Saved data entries
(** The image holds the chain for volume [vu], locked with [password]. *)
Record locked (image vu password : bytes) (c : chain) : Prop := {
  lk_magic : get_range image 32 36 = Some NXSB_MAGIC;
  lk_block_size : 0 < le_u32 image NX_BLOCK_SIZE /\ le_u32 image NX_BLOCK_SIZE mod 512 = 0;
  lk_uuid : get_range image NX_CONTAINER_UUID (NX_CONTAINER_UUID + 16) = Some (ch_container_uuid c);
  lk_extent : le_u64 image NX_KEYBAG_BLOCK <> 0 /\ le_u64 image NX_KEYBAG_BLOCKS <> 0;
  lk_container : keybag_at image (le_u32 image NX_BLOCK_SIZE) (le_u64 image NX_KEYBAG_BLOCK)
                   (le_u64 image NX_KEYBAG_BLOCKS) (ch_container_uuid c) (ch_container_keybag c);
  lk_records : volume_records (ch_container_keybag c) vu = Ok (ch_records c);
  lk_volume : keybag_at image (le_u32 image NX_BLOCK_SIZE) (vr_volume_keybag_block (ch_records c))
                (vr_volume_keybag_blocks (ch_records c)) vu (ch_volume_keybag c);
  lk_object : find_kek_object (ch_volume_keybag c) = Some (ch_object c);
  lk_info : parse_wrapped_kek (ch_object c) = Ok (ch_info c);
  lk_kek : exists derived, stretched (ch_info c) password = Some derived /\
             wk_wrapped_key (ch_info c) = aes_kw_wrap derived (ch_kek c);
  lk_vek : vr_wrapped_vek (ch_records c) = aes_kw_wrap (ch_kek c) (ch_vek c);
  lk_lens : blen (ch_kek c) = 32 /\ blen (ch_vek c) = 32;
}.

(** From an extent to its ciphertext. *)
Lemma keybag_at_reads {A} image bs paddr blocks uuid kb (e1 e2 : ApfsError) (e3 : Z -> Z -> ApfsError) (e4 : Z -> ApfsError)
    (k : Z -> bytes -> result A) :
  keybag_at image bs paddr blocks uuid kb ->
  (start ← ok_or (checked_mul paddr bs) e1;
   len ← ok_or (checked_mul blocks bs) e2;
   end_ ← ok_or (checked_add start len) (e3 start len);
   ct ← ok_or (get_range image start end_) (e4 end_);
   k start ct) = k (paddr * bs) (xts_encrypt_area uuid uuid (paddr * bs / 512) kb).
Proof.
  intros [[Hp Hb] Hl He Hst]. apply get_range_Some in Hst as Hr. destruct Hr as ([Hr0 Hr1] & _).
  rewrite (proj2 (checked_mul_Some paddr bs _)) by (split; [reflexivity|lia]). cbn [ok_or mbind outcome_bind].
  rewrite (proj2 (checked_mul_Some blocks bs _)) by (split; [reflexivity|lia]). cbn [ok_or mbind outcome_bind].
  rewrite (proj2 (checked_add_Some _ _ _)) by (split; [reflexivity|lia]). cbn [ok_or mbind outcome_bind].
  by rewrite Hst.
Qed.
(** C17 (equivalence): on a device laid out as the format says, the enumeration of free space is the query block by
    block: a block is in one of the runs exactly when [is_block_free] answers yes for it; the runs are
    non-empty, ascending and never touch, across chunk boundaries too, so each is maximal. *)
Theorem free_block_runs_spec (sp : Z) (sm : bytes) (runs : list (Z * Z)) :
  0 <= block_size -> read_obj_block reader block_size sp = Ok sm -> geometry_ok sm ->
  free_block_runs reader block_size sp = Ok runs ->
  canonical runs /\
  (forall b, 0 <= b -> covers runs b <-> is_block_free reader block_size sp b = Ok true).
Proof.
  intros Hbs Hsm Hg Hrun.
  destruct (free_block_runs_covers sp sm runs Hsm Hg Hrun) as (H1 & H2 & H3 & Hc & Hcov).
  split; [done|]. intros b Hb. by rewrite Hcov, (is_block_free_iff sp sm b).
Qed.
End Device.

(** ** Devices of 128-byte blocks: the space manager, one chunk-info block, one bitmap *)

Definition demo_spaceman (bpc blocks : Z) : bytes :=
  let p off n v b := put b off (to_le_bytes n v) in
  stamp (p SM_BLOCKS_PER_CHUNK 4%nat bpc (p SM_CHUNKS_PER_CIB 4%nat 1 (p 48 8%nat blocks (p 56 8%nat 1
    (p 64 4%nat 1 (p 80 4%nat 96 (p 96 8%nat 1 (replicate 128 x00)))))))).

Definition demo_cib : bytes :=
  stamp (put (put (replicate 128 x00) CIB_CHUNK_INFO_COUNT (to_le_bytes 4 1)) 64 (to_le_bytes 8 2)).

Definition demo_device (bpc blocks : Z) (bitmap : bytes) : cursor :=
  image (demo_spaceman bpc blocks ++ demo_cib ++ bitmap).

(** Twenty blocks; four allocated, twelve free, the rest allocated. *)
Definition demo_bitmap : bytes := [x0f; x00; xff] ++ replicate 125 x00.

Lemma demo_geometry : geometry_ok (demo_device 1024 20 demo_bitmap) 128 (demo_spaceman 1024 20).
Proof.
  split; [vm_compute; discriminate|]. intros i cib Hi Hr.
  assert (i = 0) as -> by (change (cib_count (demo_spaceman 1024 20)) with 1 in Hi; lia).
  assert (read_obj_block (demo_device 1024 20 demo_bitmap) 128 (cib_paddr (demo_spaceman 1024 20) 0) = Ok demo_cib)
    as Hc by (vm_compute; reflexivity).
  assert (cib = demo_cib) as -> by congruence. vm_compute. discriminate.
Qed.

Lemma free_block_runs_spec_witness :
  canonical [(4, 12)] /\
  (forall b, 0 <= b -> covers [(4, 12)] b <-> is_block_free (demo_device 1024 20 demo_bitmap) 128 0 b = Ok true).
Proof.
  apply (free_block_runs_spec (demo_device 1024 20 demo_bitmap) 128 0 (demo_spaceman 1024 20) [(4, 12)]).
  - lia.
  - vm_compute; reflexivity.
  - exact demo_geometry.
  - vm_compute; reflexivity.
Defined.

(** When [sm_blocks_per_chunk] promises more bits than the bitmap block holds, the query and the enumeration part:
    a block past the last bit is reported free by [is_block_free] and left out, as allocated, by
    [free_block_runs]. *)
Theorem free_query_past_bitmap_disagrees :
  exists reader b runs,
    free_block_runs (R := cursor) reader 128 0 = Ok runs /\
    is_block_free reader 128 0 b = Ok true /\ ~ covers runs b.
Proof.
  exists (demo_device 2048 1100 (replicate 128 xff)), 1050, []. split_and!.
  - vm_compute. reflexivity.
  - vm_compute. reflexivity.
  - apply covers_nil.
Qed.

> **Task to carry out**
For the lines above, output exactly those from the line containing "(start ← ok_or (checked_mul paddr bs) e1;" through the line containing "block: a block", and skip the others.

> **The answer**
  (start ← ok_or (checked_mul paddr bs) e1;
   len ← ok_or (checked_mul blocks bs) e2;
   end_ ← ok_or (checked_add start len) (e3 start len);
   ct ← ok_or (get_range image start end_) (e4 end_);
   k start ct) = k (paddr * bs) (xts_encrypt_area uuid uuid (paddr * bs / 512) kb).
Proof.
  intros [[Hp Hb] Hl He Hst]. apply get_range_Some in Hst as Hr. destruct Hr as ([Hr0 Hr1] & _).
  rewrite (proj2 (checked_mul_Some paddr bs _)) by (split; [reflexivity|lia]). cbn [ok_or mbind outcome_bind].
  rewrite (proj2 (checked_mul_Some blocks bs _)) by (split; [reflexivity|lia]). cbn [ok_or mbind outcome_bind].
  rewrite (proj2 (checked_add_Some _ _ _)) by (split; [reflexivity|lia]). cbn [ok_or mbind outcome_bind].
  by rewrite Hst.
Qed.
(** C17 (equivalence): on a device laid out as the format says, the enumeration of free space is the query block by
    block: a block is in one of the runs exactly when [is_block_free] answers yes for it; the runs are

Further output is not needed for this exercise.